Dataset entries:
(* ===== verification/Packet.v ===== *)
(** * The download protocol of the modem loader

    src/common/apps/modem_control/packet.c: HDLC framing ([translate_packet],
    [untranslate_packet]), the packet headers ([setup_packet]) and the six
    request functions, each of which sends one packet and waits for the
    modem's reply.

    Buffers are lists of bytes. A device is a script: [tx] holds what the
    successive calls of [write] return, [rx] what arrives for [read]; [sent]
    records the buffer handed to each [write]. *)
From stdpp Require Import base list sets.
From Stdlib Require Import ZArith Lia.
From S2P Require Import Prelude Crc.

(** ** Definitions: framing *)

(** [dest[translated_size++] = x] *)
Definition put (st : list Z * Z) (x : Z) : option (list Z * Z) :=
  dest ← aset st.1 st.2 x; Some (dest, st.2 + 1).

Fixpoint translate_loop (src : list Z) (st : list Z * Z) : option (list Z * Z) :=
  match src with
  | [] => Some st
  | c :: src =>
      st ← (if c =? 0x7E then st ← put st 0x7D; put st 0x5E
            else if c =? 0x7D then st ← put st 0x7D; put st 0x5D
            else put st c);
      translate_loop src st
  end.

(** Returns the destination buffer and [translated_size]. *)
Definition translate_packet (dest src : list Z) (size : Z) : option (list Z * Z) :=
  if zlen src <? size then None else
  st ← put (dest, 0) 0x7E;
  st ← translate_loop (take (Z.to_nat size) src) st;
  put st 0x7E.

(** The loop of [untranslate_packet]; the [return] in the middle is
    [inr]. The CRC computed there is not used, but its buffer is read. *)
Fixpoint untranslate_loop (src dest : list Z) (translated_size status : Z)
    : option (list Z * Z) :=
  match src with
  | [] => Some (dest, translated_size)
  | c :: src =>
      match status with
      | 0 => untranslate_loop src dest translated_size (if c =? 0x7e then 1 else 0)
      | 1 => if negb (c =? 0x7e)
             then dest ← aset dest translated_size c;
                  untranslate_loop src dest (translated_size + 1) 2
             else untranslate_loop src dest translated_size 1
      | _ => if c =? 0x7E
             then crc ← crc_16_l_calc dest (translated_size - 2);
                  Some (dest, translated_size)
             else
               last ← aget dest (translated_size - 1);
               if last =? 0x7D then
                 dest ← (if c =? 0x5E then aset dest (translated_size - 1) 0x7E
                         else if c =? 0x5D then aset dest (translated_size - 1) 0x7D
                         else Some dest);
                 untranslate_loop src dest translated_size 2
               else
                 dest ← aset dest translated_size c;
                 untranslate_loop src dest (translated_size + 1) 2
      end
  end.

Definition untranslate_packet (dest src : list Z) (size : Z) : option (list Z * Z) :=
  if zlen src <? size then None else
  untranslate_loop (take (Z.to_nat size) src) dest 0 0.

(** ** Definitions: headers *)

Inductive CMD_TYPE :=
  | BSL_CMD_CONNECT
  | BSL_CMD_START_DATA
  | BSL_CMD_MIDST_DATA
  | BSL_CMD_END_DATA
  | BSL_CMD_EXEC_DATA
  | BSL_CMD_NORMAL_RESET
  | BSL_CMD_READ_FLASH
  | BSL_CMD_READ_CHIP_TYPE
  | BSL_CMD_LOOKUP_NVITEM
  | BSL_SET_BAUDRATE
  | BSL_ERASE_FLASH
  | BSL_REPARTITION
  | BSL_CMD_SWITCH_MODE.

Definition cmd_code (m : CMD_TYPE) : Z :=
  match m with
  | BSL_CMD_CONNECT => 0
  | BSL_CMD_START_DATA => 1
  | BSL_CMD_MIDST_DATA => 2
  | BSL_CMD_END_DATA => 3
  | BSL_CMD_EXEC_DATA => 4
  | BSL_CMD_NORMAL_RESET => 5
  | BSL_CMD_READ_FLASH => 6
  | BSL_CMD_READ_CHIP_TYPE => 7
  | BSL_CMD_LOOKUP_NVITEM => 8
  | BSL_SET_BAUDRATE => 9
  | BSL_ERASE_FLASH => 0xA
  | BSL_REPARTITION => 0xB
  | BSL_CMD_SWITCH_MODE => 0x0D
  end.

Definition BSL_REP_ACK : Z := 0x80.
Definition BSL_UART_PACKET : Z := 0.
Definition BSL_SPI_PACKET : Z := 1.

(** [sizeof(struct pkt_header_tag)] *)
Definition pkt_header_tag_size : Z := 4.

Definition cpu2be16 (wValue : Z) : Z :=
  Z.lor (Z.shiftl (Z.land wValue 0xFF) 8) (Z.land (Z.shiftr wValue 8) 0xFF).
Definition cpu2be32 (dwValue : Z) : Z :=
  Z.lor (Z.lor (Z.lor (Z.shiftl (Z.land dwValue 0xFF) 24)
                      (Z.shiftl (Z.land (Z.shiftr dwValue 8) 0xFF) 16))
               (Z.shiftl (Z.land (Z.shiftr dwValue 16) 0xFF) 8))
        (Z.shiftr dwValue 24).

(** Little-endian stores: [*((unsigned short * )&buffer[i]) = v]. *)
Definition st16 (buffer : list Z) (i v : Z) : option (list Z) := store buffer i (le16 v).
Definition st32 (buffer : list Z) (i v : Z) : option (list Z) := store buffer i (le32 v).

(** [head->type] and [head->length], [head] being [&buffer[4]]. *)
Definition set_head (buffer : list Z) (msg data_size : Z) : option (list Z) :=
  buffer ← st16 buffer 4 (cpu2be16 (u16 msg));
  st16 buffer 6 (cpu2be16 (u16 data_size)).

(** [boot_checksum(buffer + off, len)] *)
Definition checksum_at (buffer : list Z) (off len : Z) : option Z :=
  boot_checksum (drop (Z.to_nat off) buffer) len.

● What is expected:
Scan the data above and state how many of its lines contain the string "shiftr", with no other content.

● Exercise result:
4